══ Exercise material ══

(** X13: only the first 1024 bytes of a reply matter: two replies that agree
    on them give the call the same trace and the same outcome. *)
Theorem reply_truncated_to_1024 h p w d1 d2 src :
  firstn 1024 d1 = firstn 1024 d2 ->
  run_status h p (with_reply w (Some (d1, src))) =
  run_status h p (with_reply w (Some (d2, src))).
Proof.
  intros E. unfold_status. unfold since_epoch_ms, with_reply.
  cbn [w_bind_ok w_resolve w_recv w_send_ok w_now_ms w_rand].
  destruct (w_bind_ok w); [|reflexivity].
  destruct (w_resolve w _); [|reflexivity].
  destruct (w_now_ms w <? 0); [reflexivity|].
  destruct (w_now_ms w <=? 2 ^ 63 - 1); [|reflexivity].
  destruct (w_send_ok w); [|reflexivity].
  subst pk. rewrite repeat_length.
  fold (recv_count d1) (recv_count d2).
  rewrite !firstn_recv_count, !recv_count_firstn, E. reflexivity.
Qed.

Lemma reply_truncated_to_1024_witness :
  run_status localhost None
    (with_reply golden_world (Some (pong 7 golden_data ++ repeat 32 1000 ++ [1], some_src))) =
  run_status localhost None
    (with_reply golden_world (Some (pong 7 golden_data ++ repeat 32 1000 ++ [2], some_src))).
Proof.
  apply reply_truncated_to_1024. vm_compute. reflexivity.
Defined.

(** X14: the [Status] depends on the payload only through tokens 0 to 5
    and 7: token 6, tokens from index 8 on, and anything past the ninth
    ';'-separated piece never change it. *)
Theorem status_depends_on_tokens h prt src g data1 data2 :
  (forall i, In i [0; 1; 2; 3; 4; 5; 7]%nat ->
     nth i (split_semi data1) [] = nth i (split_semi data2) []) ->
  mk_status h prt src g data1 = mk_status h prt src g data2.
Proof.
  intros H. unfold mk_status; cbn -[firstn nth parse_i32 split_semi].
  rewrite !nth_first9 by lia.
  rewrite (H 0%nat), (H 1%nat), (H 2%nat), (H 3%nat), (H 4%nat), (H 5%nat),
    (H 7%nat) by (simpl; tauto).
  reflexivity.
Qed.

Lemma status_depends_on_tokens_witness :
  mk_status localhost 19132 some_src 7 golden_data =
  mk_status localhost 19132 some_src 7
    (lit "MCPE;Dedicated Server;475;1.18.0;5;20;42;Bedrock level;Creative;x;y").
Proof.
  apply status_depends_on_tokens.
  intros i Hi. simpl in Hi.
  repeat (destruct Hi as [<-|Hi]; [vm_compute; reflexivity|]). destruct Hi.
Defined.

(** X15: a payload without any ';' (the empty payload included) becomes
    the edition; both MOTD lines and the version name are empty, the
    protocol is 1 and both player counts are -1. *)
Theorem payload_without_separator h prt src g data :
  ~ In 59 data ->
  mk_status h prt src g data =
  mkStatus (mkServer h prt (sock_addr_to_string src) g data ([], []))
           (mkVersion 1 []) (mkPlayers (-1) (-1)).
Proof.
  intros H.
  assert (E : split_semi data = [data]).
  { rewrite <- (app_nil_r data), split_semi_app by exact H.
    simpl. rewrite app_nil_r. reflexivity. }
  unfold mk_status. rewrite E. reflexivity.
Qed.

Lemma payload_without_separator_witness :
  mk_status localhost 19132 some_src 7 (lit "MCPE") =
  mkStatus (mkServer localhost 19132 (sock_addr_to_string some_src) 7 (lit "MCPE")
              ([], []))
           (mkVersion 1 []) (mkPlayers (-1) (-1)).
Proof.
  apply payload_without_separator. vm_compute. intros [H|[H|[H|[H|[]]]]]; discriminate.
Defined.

═══
══ Exercise material ══

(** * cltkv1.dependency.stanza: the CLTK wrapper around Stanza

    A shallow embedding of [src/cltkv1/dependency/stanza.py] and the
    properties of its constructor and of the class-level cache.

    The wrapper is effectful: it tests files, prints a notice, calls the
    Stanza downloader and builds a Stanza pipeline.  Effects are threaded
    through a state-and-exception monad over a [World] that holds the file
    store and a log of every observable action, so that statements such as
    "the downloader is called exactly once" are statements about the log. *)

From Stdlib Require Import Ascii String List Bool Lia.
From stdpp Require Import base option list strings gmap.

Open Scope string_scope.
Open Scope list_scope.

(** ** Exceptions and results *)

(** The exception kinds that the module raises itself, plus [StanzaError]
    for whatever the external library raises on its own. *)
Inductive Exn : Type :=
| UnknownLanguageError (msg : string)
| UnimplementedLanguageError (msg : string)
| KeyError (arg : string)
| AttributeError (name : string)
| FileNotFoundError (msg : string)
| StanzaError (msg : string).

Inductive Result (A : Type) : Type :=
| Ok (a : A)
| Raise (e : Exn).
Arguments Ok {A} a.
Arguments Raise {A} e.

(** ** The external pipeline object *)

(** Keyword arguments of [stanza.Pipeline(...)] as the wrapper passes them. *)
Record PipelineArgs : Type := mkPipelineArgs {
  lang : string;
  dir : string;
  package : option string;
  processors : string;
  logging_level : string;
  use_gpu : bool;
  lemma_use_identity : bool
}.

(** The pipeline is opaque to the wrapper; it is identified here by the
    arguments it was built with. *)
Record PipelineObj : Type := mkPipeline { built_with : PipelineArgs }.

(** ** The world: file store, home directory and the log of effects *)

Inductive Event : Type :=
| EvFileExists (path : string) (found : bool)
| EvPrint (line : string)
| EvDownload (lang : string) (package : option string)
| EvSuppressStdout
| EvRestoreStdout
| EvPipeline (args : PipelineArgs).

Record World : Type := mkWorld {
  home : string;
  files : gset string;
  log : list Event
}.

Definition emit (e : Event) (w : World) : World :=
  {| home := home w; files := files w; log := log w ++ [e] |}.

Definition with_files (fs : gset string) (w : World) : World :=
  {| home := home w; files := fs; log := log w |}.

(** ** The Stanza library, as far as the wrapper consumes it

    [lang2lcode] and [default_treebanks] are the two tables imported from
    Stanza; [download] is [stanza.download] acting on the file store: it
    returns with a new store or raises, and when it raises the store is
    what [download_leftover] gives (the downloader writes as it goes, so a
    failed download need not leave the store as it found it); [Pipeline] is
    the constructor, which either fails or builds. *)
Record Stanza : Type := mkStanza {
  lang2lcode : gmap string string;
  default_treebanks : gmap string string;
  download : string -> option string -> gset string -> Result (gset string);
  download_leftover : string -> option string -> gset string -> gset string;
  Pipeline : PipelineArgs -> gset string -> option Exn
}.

═══
══ Exercise material ══

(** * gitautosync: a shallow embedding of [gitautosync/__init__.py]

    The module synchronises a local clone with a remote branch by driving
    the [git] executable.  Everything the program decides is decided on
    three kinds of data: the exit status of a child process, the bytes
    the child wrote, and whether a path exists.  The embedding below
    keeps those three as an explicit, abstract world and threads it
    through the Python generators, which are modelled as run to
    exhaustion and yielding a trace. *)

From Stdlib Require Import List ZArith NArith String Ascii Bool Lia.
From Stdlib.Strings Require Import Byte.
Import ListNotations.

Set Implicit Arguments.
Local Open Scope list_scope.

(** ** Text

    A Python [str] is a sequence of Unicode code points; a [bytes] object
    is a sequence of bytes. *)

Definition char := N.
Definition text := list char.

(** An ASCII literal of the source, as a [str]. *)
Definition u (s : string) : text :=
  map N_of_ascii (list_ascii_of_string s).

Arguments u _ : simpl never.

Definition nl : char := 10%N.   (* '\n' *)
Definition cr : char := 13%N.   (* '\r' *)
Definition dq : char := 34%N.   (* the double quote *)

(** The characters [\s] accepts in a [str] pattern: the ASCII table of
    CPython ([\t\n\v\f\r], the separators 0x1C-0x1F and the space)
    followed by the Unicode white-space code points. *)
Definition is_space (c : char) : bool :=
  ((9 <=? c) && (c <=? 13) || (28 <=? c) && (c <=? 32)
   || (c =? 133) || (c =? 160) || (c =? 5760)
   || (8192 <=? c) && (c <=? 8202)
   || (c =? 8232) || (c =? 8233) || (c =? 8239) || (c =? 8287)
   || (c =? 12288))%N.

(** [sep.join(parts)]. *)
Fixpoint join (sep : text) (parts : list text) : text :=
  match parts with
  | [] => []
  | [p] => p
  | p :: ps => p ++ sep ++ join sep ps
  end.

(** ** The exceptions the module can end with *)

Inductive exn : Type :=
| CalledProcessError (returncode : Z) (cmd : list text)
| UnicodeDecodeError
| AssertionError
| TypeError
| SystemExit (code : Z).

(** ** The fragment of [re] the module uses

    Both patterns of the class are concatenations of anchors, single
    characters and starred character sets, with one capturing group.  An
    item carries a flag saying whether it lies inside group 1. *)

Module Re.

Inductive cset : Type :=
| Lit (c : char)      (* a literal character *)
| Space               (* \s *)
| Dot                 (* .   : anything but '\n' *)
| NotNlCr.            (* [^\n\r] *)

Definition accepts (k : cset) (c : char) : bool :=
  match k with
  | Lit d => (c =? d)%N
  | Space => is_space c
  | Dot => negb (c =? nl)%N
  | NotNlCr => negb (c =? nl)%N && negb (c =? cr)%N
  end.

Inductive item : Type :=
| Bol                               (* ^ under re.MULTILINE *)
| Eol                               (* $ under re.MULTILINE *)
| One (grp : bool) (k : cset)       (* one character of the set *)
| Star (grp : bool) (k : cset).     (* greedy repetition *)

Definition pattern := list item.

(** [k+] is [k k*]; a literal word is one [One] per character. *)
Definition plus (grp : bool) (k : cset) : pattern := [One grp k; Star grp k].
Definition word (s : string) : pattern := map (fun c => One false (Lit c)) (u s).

═══

• Work instruction:
Restate word for word the entries above from the line with "(** X13: only" through the line with "destruct (w_now_ms w <=?", inclusive, leaving out everything else.

• Written solution:
(** X13: only the first 1024 bytes of a reply matter: two replies that agree
    on them give the call the same trace and the same outcome. *)
Theorem reply_truncated_to_1024 h p w d1 d2 src :
  firstn 1024 d1 = firstn 1024 d2 ->
  run_status h p (with_reply w (Some (d1, src))) =
  run_status h p (with_reply w (Some (d2, src))).
Proof.
  intros E. unfold_status. unfold since_epoch_ms, with_reply.
  cbn [w_bind_ok w_resolve w_recv w_send_ok w_now_ms w_rand].
  destruct (w_bind_ok w); [|reflexivity].
  destruct (w_resolve w _); [|reflexivity].
  destruct (w_now_ms w <? 0); [reflexivity|].
  destruct (w_now_ms w <=? 2 ^ 63 - 1); [|reflexivity].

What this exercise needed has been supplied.